Descriptive analyses of safety and reactogenicity outcomes included all subjects who met the eligibility criteria, received at least one vaccination, and for whom safety data were available. Summary tables were created in which incidence, intensity, and the relationship to the use of the investigational product of individual solicited signs, symptoms, and other events were delineated by the study cohort, severity, sex, and overall. Unsolicited AEs and SAEs were analyzed in a similar fashion. For hematology and serum chemistry tests, any clinically significant change from the baseline value was identified. The median, interquartile range and normal values for each of the laboratory values (as determined by the contract laboratory) were reported for each treatment cohort for each specimen collection point. The primary analysis variable was the proportion of seropositive subjects (PsVNA50 and/or PRNT50 ≥ 20) at each scheduled timepoint for which blood samples were taken and the duration of seropositivity.

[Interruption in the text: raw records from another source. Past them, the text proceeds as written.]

(* ===== verification/PriceRangeProps.v ===== *)
(** Properties of the price ranges of the catalogue: what a shown range promises about the
    tiers and about the time rules behind it. *)

From S2P Require Import Prelude JsString JsNumber JsNumberOrder JsValue BillingTypes BillingRuntime BillingDisplay RequestRules BillingExpr TaskExpr PricingModel Currency DynamicPrice.

(** * Least and greatest *)

Lemma min_spec x y : is_nan x = false -> is_nan y = false ->
  (n_min x y = x \/ n_min x y = y) /\ n_leb (n_min x y) x = true /\ n_leb (n_min x y) y = true.
Proof.
  intros Hx Hy. assert (n_min x y = if n_ltb x y || is_neg_zero x then (if n_ltb y x then y else x) else y) as ->
    by by destruct x, y.
  destruct (n_ltb x y) eqn:E1; cbn [orb].
  - assert (n_ltb y x = false) as ->.
    { destruct (n_ltb y x) eqn:E2; [|done]. apply ltb_rank in E1, E2; [|done..]. unfold rank_lt in *. lia. }
    split; [by left|]. split; [by apply leb_refl|by apply ltb_true_leb].
  - pose proof (ltb_false_leb x y Hx Hy E1) as Hyx. destruct (is_neg_zero x) eqn:Ez.
    + destruct (n_ltb y x) eqn:E2; [split; [by right|]; split; [done|by apply leb_refl]|].
      split; [by left|]. split; [by apply leb_refl|by apply ltb_false_leb].
    + split; [by right|]. split; [done|by apply leb_refl].
Qed.

Lemma max_spec x y : is_nan x = false -> is_nan y = false ->
  (n_max x y = x \/ n_max x y = y) /\ n_leb x (n_max x y) = true /\ n_leb y (n_max x y) = true.
Proof.
  intros Hx Hy. assert (n_max x y = if n_ltb y x || is_neg_zero y then (if n_ltb x y then y else x) else y) as ->
    by by destruct x, y.
  destruct (n_ltb y x) eqn:E1; cbn [orb].
  - assert (n_ltb x y = false) as ->.
    { destruct (n_ltb x y) eqn:E2; [|done]. apply ltb_rank in E1, E2; [|done..]. unfold rank_lt in *. lia. }
    split; [by left|]. split; [by apply leb_refl|by apply ltb_true_leb].
  - pose proof (ltb_false_leb y x Hy Hx E1) as Hyx. destruct (is_neg_zero y) eqn:Ez.
    + destruct (n_ltb x y) eqn:E2; [split; [by right|]; split; [done|by apply leb_refl]|].
      split; [by left|]. split; [by apply leb_refl|by apply ltb_false_leb].
    + split; [by right|]. split; [done|by apply leb_refl].
Qed.

(** A fold with a selection that is below (or above) both of its arguments. *)
Section extremum.
Variables (pick : number -> number -> number) (le : number -> number -> bool).
Hypothesis pick_spec : forall x y, is_nan x = false -> is_nan y = false ->
  (pick x y = x \/ pick x y = y) /\ le (pick x y) x = true /\ le (pick x y) y = true.
Hypothesis le_refl : forall x, is_nan x = false -> le x x = true.
Hypothesis le_trans : forall x y z, is_nan x = false -> is_nan y = false -> is_nan z = false ->
  le x y = true -> le y z = true -> le x z = true.

Lemma extremum_fold l start : is_nan start = false -> Forall (fun x => is_nan x = false) l ->
  let r := fold_left pick l start in
  is_nan r = false /\ (r = start \/ r ∈ l) /\ le r start = true /\ forall x, x ∈ l -> le r x = true.
Proof.
  cbv zeta. revert start. induction l as [|y l IH]; intros start Hs Hl; cbn [fold_left].
  { repeat split; [done|by left|by apply le_refl|]. intros x Hx. by apply not_elem_of_nil in Hx. }
  apply Forall_cons in Hl as [Hy Hl]. destruct (pick_spec start y Hs Hy) as (Hp & H1 & H2).
  assert (is_nan (pick start y) = false) as Hn by (by destruct Hp as [-> | ->]).
  destruct (IH _ Hn Hl) as (I1 & I2 & I3 & I4). split; [done|]. split; [|split].
  - destruct I2 as [-> |I2]; [|right; by right]. destruct Hp as [-> | ->]; [by left|right; left].
  - by apply (le_trans _ (pick start y)).
  - intros x [->|Hx]%elem_of_cons; [by apply (le_trans _ (pick start y))|by apply I4].
Qed.
End extremum.

Lemma finite_list_nan l : Forall (fun x => is_finite x = true) l -> Forall (fun x => is_nan x = false) l.
Proof. intros H. eapply Forall_impl; [exact H|]. intros x. apply finite_not_nan. Qed.

Lemma min_of_spec l : l <> [] -> Forall (fun x => is_finite x = true) l ->
  min_of l ∈ l /\ forall x, x ∈ l -> n_leb (min_of l) x = true.
Proof.
  intros Hne Hf. destruct (extremum_fold n_min n_leb min_spec leb_refl leb_trans l n_infinity eq_refl (finite_list_nan l Hf))
    as (_ & H1 & _ & H3).
  split; [|exact H3]. destruct H1 as [H1|H1]; [|exact H1]. exfalso. destruct l as [|x l]; [done|].
  specialize (H3 x ltac:(left)). rewrite H1 in H3. apply Forall_cons in Hf as [Hx _]. by destruct x as [| | |[]].
Qed.
(** Sorting entries with their prices. *)
Lemma sort_prices {A} low (entries : list (A * option number)) :
  Forall (fun e => known_price e.2 = true) entries ->
  let sorted := sort_with (fun a b => price_after low a.2 b.2) entries in
  StronglySorted (fun a b => price_precedes low a.2 b.2) sorted /\
  (forall p, List.filter (fun e => same_price p e.2) sorted = List.filter (fun e => same_price p e.2) entries).
Proof.
  intros H. cbv zeta. set (P := fun e : A * option number => known_price e.2 = true) in *.
  assert (forall x y, P x -> P y -> price_after low x.2 y.2 = true -> price_after low y.2 x.2 = false) as Ht
    by (intros x y; apply precedes_total).
  assert (forall x y z, P x -> P y -> P z -> in_order (fun a b : A * option number => price_after low a.2 b.2) x y ->
            in_order (fun a b => price_after low a.2 b.2) y z -> in_order (fun a b => price_after low a.2 b.2) x z) as Htr.
  { intros x y z Hx Hy Hz. unfold in_order. rewrite !in_order_precedes by done. by apply precedes_trans. }
  split.
  - eapply StronglySorted_mono_in; [|by apply (sort_with_sorted _ P)].
    intros x y Hx Hy Hxy. rewrite (sort_with_perm _ entries) in Hx, Hy. rewrite Forall_forall in H.
    apply in_order_precedes; [by apply H..|done].
  - intros p. apply (sort_with_stable _ P); [done..| | |done].
    + intros x y Hx Hy Hkx Hky. apply same_price_order; [done..|]. by apply (same_price_join p).
    + intros x y z Hx Hy Hz Hkx Hky. apply same_price_precedes; [done..|]. by apply (same_price_join p).
Qed.

(** * Tags *)

(** The words of a text between separators. *)
Definition emit (word : str) : list str := match word with [] => [] | _ => [word] end.
Fixpoint tag_words (word s : str) : list str :=
  match s with
  | [] => emit word
  | c :: s' => if is_tag_separator c then emit word ++ tag_words [] s' else tag_words (word ++ [c]) s'
  end.

Lemma words_skip w s : forallb is_tag_separator w = true -> tag_words [] (w ++ s) = tag_words [] s.
Proof. induction w as [|c w IH]; [done|]. cbn. intros [-> Hw]%andb_true_iff. by apply IH. Qed.

Lemma word_trim w : forallb (fun c => negb (is_tag_separator c)) w = true -> trim w = w.
Proof.
  intros H. assert (forall c, c ∈ w -> is_space c = false) as Hs.
  { intros c Hc. rewrite forallb_forall in H. specialize (H c). rewrite <- list_elem_of_In in H.
    specialize (H Hc). unfold is_tag_separator in H. by destruct (is_space c); rewrite ?orb_true_r in H. }
  apply trimmed_trim. split.
  - destruct w as [|c w]; [done|]. cbn. apply Hs. left.
  - destruct w as [|c w _] using rev_ind; [done|]. rewrite reverse_snoc. apply Hs. set_solver.
Qed.

Definition tag_pattern : pattern := P_plus (P_char is_tag_separator).
(* ===== verification/AdvancedCustomProps.v ===== *)
(** Properties of the routes of an advanced custom channel: validation decides a declarative
    specification, what is offered is valid, saved configurations are read back, and management
    and forwarding routes are edited independently. *)

From S2P Require Import Prelude JsString JsNumber JsNumberOrder JsValue BillingTypes JsJson JsSort AdvancedCustom.

(** * Typed routes *)

(** [AdvancedCustomRouteAuth] and [AdvancedCustomRoute] with texts in their fields. *)
Record route_auth := RouteAuth { ra_type : option str; ra_name : option str; ra_value : option str }.
Record route := Route {
  rt_incoming : option str;
  rt_upstream : option str;
  rt_converter : option str;
  rt_models : option (list str);
  rt_auth : option route_auth;
}.

Definition text_value (o : option str) : jsval := match o with Some s => VString s | None => VUndefined end.
Definition field (entries : list (str * jsval)) (k : str) : jsval := default VUndefined (obj_get k entries).

(** The value is an object with these fields; a missing field is undefined. *)
Definition represents_auth (v : jsval) (a : option route_auth) : Prop :=
  match a with
  | None => v = VUndefined
  | Some a => exists entries, v = VObject entries /\ field entries (js "type") = text_value (ra_type a) /\
                field entries (js "name") = text_value (ra_name a) /\ field entries (js "value") = text_value (ra_value a)
  end.
Definition represents (v : jsval) (r : route) : Prop :=
  exists entries, v = VObject entries /\
    field entries (js "incoming_path") = text_value (rt_incoming r) /\
    field entries (js "upstream_path") = text_value (rt_upstream r) /\
    field entries (js "converter") = text_value (rt_converter r) /\
    field entries (js "models") = match rt_models r with Some l => VArray (map VString l) | None => VUndefined end /\
    represents_auth (field entries (js "auth")) (rt_auth r).
Definition represents_config (v : jsval) (rs : list route) : Prop :=
  exists entries routes, v = VObject entries /\ field entries (js "advanced_routes") = VArray routes /\ Forall2 represents routes rs.

(** ** Normal routes *)

Record normal_auth := NormalAuth { na_type : option str; na_name : str; na_value : str }.
Record normal_route := NormalRoute {
  nr_incoming : str;
  nr_upstream : str;
  nr_converter : str;
  nr_models : list str;
  nr_auth : option normal_auth;
}.

Definition route_text_or (o : option str) (fallback : str) : str := match o with Some ((_ :: _) as s) => s | _ => fallback end.
Definition kept_models (l : list str) : list str := List.filter (fun t => bool_decide (t <> [])) (map trim l).

Definition normal (r : route) : normal_route :=
  NormalRoute (route_text_or (rt_incoming r) []) (trim (route_text_or (rt_upstream r) [])) (route_text_or (rt_converter r) (js "none"))
    (kept_models (default [] (rt_models r)))
    ((fun a => NormalAuth (ra_type a) (route_text_or (ra_name a) []) (route_text_or (ra_value a) [])) <$> rt_auth r).

Definition auth_object (a : normal_auth) : jsval :=
  VObject [(js "type", text_value (na_type a)); (js "name", VString (na_name a)); (js "value", VString (na_value a))].
Definition route_object (n : normal_route) : jsval :=
  VObject ([(js "incoming_path", VString (nr_incoming n)); (js "upstream_path", VString (nr_upstream n));
            (js "converter", VString (nr_converter n))] ++
           match nr_models n with [] => [] | _ => [(js "models", VArray (map VString (nr_models n)))] end ++
           match nr_auth n with Some a => [(js "auth", auth_object a)] | None => [] end).

Lemma get_field entries k : get_prop (VObject entries) k = Ok (field entries k).
Proof. done. Qed.

Lemma or_text_value o s : or_value (text_value o) (VString s) = VString (route_text_or o s).
Proof. by destruct o as [[|c o]|]. Qed.

Lemma trim_values l : mapM trim_value (map VString l) = Ok (map trim l).
Proof. induction l as [|s l IH]; [done|]. cbn [map mapM trim_value]. by rewrite IH. Qed.

Lemma models_normal o : normalizeAdvancedCustomRouteModels match o with Some l => VArray (map VString l) | None => VUndefined end =
  Ok (kept_models (default [] o)).
Proof. destruct o as [l|]; [|done]. cbn [normalizeAdvancedCustomRouteModels]. by rewrite trim_values. Qed.

Lemma normalize_route v r : represents v r -> normalizeAdvancedCustomRoute v = Ok (route_object (normal r)).
Proof.
  intros (entries & -> & Hi & Hu & Hc & Hm & Ha). unfold normalizeAdvancedCustomRoute, getAdvancedCustomRouteUpstreamPath.
  rewrite !get_field, Hi, Hu, Hc, Hm. cbn [mbind result_bind]. rewrite !or_text_value. cbn [trim_value mbind result_bind].
  rewrite models_normal. cbn [mbind result_bind]. destruct r as [i u c m [a|]]; cbn [rt_incoming rt_upstream rt_converter rt_models rt_auth] in *.
  - destruct Ha as (es & -> & Ht & Hn & Hv). cbn [truthy]. rewrite !get_field, Ht, Hn, Hv. cbn [mbind result_bind]. by rewrite !or_text_value.
  - by rewrite Ha.
Qed.

Lemma mapM_Forall2 {A B} (f : A -> result exn B) (g : A -> B) l : Forall (fun x => f x = Ok (g x)) l -> mapM f l = Ok (map g l).
Proof. induction 1 as [|x l Hx _ IH]; [done|]. cbn [mapM map]. by rewrite Hx, IH. Qed.

Lemma normalize_routes vs rs : Forall2 represents vs rs -> mapM normalizeAdvancedCustomRoute vs = Ok (map route_object (map normal rs)).
Proof. induction 1 as [|v r vs rs Hv _ IH]; [done|]. cbn [mapM map]. by rewrite (normalize_route v r Hv), IH. Qed.

Lemma config_normal v rs : represents_config v rs -> normal_routes v = Ok (map route_object (map normal rs)).
Proof.
  intros (entries & routes & -> & Hr & H). unfold normal_routes. rewrite get_field, Hr. cbn [mbind result_bind]. by apply normalize_routes.
Qed.

(** A normal route is typed. *)
Definition as_route (n : normal_route) : route :=
  Route (Some (nr_incoming n)) (Some (nr_upstream n)) (Some (nr_converter n))
    match nr_models n with [] => None | l => Some l end
    ((fun a => RouteAuth (na_type a) (Some (na_name a)) (Some (na_value a))) <$> nr_auth n).

Lemma object_represents n : represents (route_object n) (as_route n).
Proof.
  eexists. split; [reflexivity|]. destruct n as [i u c [|m ms] [[t nm vl]|]]; repeat split; try reflexivity.
  - eexists. split; [reflexivity|]. by repeat split.
  - eexists. split; [reflexivity|]. by repeat split.
Qed.

Lemma objects_represent ns : represents_config (config_value (map route_object ns)) (map as_route ns).
Proof.
  eexists _, _. split; [reflexivity|]. split; [reflexivity|]. induction ns as [|n ns IH]; [constructor|].
  cbn [map]. constructor; [apply object_represents|done].
Qed.

Lemma kept_idemp l : kept_models (kept_models l) = kept_models l.
Proof.
  unfold kept_models. induction l as [|s l IH]; [done|]. cbn [map List.filter]. destruct (bool_decide (trim s <> [])) eqn:E; [|done].
  cbn [map List.filter]. by rewrite trim_idemp, E, IH.
Qed.

Lemma text_or_idemp o s : route_text_or (Some (route_text_or o s)) s = route_text_or o s.
Proof. destruct o as [[|c o]|]; by destruct s. Qed.

Lemma normal_idemp r : normal (as_route (normal r)) = normal r.
Proof.
  unfold normal, as_route. cbn [rt_incoming rt_upstream rt_converter rt_models rt_auth nr_incoming nr_upstream nr_converter nr_models nr_auth].
  f_equal.
  - apply text_or_idemp.
  - rewrite <- (trim_idemp (route_text_or (rt_upstream r) [])) at 2. by destruct (trim (route_text_or (rt_upstream r) [])).
  - apply text_or_idemp.
  - destruct (kept_models (default [] (rt_models r))) eqn:E; [done|]. cbn [default from_option id]. rewrite <- E. apply kept_idemp.
  - destruct (rt_auth r) as [[t [[|c nm]|] [[|d vl]|]]|]; done.
Qed.

(** * Saving and loading *)

Definition utf16_opt (o : option str) : Prop := match o with Some s => utf16 s | None => True end.
Definition utf16_route (r : route) : Prop :=
  utf16_opt (rt_incoming r) /\ utf16_opt (rt_upstream r) /\ utf16_opt (rt_converter r) /\ Forall utf16 (default [] (rt_models r)) /\
  match rt_auth r with Some a => utf16_opt (ra_type a) /\ utf16_opt (ra_name a) /\ utf16_opt (ra_value a) | None => True end.

(** The text of an authentication does not show an undefined type. *)
Definition auth_text_object (a : normal_auth) : jsval :=
  VObject (match na_type a with Some t => [(js "type", VString t)] | None => [] end ++
           [(js "name", VString (na_name a)); (js "value", VString (na_value a))]).
Definition route_text_object (n : normal_route) : jsval :=
  VObject ([(js "incoming_path", VString (nr_incoming n)); (js "upstream_path", VString (nr_upstream n));
            (js "converter", VString (nr_converter n))] ++
           match nr_models n with [] => [] | _ => [(js "models", VArray (map VString (nr_models n)))] end ++
           match nr_auth n with Some a => [(js "auth", auth_text_object a)] | None => [] end).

Geometric mean peak PsVNA50 and PRNT50 titers were also determined for specified timepoints. Values below each assay’s limit of detection (20 for all assays) were set to 14.14 (20/√2) for analysis. Due to the geometric progression of the assay results, log10 transformations were applied to approximate normality. For all methods of comparison, transformed data were used. Agreement between PsVNA and PRNT values was analyzed using Pearson product-moment correlation. Mixed model ANOVA was used for group comparisons, with Tukey’s post-hoc tests used for specific pairwise comparisons. The Immunogenicity Population included subjects who received all three of the first three vaccinations (Days 0, 28, 56) within the acceptable visit window and attended at least one scheduled study visit subsequent to receiving the third vaccination on Day 56.

Data quality assurance

The WRAIR Clinical Trials Center conducts studies according to procedures that incorporate the ethical principles of the GCP guidelines. To ensure compliance with these procedures and to assess the adequacy of quality control procedures, the WRAIR Quality Office performed audits of the study site on behalf of the USAMRIID Quality Assurance and Regulatory Compliance Office (QARCO). Quality assurance responsibilities included visits at the initiation of the study, during the study at appropriate intervals, and after the last subject had completed the study. The WRAIR Quality Office performed the audits independently of the study monitors.